▶ What is needed: Nothing but the lines from the one containing "Go strings are" through the one containing "#[local] Set Warnings", both included, should be given again, each exactly as written below.
Data for the task section start
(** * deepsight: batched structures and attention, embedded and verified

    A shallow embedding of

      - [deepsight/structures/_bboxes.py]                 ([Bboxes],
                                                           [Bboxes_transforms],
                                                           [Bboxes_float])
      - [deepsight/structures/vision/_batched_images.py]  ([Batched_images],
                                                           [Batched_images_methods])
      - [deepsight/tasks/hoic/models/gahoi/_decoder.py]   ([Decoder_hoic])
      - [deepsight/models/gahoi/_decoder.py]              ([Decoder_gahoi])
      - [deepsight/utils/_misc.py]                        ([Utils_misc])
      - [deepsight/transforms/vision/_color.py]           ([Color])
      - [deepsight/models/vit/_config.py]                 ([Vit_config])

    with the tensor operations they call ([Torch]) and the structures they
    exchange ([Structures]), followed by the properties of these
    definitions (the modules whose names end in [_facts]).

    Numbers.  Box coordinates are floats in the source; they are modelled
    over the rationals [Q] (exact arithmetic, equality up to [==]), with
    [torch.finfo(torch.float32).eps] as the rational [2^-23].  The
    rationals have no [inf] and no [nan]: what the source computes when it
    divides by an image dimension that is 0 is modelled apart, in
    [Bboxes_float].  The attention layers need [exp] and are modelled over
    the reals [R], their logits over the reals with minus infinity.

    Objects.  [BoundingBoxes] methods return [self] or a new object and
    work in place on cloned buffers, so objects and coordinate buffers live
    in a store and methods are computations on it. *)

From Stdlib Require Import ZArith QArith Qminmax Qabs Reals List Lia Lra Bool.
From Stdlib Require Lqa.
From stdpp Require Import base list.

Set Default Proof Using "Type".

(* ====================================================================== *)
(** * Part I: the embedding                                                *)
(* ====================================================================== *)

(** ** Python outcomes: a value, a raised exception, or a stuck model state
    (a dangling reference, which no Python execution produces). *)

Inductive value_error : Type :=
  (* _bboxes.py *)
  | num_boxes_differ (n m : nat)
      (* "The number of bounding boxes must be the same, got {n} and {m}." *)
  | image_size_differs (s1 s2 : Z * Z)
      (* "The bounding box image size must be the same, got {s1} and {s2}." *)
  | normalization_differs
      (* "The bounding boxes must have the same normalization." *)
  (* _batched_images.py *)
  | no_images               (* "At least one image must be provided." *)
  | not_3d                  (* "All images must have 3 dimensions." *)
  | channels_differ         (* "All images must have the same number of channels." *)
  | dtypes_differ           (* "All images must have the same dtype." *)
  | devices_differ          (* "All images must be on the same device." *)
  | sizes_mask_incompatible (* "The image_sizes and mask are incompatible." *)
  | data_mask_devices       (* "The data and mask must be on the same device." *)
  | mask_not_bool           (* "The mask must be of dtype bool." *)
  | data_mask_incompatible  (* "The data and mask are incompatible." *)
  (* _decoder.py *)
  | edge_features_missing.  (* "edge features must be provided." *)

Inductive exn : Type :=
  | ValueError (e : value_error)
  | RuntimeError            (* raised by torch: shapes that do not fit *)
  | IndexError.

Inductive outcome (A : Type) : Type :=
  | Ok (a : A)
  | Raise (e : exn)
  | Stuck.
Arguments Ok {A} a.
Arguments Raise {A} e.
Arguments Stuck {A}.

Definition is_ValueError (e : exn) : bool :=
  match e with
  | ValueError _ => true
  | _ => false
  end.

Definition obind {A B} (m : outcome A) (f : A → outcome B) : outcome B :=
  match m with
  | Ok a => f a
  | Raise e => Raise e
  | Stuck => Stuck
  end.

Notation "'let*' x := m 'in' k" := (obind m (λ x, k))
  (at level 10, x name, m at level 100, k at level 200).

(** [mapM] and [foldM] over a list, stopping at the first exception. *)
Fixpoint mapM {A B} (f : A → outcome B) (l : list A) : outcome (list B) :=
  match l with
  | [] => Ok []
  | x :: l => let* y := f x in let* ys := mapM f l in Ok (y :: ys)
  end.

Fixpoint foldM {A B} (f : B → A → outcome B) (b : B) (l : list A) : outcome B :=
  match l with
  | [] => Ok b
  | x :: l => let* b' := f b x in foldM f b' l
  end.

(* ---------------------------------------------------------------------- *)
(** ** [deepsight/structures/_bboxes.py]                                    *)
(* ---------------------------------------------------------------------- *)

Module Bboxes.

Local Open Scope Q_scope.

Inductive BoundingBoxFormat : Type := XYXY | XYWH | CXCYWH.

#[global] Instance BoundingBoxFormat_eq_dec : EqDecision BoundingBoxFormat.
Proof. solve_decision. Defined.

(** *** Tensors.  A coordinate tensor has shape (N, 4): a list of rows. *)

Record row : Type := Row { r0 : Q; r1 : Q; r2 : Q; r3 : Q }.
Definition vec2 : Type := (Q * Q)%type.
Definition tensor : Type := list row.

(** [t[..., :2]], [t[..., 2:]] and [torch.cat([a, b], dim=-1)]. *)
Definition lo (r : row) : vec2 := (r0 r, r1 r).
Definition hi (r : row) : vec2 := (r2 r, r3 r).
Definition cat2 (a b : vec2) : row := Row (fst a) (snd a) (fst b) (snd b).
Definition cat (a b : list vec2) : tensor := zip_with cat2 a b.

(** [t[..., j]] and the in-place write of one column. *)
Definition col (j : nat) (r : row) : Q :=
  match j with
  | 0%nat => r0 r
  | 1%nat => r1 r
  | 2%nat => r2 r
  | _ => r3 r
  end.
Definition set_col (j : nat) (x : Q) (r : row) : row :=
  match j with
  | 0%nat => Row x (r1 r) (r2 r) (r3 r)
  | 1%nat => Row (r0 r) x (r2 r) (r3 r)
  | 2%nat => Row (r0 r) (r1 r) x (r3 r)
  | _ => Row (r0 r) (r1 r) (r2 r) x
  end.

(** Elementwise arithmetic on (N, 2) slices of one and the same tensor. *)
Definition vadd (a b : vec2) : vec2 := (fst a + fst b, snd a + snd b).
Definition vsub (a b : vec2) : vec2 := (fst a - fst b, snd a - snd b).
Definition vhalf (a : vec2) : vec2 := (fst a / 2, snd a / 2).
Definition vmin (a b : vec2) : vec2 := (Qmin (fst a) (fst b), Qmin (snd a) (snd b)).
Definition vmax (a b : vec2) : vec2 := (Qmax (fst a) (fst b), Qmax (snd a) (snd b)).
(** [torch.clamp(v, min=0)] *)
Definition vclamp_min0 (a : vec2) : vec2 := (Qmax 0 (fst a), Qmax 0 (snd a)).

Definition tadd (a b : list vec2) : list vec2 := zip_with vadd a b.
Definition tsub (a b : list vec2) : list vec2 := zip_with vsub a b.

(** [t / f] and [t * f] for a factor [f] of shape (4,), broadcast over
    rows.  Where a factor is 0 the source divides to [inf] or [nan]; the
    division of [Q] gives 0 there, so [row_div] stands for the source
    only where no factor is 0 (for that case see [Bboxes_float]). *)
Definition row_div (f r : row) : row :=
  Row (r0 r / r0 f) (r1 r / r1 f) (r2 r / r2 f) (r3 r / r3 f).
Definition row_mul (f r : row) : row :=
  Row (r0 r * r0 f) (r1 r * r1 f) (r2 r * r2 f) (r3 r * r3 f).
Data for the task section end
Data for the task section start
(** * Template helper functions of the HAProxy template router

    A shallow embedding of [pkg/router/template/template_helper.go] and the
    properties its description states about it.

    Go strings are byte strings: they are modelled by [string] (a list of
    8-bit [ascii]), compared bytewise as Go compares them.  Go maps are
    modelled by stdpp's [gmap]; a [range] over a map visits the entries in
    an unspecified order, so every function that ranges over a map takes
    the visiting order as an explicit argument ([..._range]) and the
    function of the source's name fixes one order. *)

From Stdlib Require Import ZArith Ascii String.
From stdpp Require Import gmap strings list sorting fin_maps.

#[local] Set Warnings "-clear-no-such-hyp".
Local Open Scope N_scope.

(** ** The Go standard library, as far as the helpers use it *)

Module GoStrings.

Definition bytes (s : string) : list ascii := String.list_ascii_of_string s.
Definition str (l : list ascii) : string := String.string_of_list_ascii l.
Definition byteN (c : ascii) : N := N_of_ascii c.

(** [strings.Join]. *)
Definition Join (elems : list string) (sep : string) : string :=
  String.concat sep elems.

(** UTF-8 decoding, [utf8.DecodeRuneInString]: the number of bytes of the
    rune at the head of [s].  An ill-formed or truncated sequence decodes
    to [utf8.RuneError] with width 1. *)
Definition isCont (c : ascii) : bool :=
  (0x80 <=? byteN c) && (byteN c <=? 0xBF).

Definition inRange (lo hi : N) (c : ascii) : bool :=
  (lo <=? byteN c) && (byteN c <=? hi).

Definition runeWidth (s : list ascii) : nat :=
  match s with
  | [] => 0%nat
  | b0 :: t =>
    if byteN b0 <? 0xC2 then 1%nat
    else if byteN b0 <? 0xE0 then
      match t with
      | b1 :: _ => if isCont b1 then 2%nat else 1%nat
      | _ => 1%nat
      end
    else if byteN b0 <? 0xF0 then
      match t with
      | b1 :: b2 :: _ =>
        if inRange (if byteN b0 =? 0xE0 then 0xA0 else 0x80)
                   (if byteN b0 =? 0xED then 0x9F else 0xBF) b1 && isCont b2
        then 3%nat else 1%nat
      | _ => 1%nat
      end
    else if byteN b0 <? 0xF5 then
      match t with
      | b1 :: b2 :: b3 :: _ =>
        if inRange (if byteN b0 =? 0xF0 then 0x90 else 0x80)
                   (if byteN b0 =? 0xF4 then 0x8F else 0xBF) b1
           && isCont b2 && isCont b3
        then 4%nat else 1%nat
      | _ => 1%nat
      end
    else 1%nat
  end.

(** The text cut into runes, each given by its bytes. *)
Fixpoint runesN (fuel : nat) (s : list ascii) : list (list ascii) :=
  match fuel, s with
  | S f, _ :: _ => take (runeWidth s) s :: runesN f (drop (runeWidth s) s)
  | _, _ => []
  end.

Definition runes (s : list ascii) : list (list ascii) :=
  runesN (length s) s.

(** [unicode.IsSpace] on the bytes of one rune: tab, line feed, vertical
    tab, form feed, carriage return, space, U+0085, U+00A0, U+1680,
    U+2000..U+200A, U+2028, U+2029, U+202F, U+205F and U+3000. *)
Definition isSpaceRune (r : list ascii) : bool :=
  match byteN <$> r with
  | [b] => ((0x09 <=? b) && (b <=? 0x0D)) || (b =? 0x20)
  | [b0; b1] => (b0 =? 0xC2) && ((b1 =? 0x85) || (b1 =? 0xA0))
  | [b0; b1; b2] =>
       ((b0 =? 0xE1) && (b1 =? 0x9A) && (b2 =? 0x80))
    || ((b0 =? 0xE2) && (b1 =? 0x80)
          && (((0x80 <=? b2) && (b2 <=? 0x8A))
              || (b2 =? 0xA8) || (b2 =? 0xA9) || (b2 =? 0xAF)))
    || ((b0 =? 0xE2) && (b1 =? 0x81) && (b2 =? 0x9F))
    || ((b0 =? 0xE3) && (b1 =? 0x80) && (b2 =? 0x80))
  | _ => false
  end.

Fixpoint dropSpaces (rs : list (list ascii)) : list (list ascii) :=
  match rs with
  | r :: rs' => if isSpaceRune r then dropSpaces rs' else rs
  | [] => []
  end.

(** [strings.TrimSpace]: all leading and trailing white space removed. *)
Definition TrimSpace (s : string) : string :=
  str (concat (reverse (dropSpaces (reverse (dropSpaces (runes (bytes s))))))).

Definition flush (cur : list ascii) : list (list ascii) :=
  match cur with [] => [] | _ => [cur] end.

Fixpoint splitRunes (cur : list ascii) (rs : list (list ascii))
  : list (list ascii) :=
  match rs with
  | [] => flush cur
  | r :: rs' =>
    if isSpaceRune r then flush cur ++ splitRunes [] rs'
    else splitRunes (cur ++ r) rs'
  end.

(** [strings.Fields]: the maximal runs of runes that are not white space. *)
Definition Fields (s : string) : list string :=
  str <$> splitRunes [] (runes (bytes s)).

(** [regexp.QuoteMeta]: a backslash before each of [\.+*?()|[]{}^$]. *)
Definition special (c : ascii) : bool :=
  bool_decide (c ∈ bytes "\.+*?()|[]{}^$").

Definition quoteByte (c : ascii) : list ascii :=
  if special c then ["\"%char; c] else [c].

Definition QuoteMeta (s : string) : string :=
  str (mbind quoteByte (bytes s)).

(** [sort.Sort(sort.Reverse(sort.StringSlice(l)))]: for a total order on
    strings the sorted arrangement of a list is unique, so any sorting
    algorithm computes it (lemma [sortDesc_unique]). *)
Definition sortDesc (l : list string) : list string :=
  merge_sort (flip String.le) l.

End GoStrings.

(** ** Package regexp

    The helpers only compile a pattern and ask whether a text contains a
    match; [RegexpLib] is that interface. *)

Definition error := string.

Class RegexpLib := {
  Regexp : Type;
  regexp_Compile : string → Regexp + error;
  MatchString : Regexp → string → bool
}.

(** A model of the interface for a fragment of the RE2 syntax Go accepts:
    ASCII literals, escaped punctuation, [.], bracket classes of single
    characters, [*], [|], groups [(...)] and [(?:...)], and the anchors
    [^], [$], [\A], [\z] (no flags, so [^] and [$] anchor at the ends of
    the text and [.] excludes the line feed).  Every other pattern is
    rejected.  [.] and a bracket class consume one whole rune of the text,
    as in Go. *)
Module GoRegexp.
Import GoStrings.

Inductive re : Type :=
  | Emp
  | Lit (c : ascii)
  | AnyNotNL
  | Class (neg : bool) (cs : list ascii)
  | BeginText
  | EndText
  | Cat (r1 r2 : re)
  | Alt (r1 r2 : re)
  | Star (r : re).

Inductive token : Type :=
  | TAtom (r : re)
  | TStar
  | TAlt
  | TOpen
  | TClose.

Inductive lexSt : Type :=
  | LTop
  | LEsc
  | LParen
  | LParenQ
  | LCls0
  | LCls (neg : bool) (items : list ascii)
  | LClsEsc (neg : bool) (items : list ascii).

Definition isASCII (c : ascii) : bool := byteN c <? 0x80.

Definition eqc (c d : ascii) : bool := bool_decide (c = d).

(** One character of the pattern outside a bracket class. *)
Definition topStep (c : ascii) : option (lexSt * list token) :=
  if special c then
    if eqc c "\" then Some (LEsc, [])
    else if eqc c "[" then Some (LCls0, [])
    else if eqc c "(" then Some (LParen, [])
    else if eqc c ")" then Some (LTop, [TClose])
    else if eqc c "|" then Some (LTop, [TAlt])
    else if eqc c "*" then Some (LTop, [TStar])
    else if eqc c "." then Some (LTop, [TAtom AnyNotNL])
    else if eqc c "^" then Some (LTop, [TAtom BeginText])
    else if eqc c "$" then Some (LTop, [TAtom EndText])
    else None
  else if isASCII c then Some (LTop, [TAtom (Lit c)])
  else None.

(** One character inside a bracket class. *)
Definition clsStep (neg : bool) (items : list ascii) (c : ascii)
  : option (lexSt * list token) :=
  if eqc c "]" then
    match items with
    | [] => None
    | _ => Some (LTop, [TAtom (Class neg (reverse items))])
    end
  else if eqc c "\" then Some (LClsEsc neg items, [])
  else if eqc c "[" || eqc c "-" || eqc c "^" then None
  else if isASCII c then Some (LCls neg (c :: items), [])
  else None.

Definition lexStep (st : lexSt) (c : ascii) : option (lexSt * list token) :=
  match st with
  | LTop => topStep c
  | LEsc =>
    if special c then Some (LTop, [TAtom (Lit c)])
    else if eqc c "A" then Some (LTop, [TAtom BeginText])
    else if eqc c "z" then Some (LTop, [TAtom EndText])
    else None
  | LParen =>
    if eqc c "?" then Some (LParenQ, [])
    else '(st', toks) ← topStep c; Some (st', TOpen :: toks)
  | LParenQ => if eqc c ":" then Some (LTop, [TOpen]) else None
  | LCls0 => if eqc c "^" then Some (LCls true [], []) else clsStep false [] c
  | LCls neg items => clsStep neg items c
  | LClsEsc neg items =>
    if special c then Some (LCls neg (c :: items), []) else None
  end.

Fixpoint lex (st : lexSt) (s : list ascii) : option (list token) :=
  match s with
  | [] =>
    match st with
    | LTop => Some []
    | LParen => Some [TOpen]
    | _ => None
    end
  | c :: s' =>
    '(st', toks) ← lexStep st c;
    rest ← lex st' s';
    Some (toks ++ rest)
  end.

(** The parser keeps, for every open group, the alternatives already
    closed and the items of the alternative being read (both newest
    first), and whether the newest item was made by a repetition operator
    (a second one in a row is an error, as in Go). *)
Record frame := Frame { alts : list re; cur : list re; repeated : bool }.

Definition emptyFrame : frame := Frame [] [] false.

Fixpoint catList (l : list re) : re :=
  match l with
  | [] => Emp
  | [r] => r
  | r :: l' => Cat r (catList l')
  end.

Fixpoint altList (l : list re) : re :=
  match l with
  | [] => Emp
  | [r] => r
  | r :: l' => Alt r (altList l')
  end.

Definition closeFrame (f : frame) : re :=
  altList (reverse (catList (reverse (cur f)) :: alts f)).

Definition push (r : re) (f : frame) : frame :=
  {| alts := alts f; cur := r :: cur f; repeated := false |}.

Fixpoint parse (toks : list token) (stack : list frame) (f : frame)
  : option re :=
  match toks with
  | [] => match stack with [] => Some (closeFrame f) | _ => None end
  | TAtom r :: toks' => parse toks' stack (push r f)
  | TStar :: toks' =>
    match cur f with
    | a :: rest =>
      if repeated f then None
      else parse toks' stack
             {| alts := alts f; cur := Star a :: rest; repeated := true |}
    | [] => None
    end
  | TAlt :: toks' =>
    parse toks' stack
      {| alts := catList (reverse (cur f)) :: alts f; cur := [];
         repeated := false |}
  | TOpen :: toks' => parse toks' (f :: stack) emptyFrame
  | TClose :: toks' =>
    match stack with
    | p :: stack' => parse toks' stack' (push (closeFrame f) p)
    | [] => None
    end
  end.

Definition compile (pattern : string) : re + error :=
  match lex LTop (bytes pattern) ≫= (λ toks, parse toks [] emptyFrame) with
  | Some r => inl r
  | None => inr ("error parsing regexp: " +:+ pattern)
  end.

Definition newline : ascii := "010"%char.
Data for the task section end
▶ Your response:
    Go strings are byte strings: they are modelled by [string] (a list of
    8-bit [ascii]), compared bytewise as Go compares them.  Go maps are
    modelled by stdpp's [gmap]; a [range] over a map visits the entries in
    an unspecified order, so every function that ranges over a map takes
    the visiting order as an explicit argument ([..._range]) and the
    function of the source's name fixes one order. *)

From Stdlib Require Import ZArith Ascii String.
From stdpp Require Import gmap strings list sorting fin_maps.

#[local] Set Warnings "-clear-no-such-hyp".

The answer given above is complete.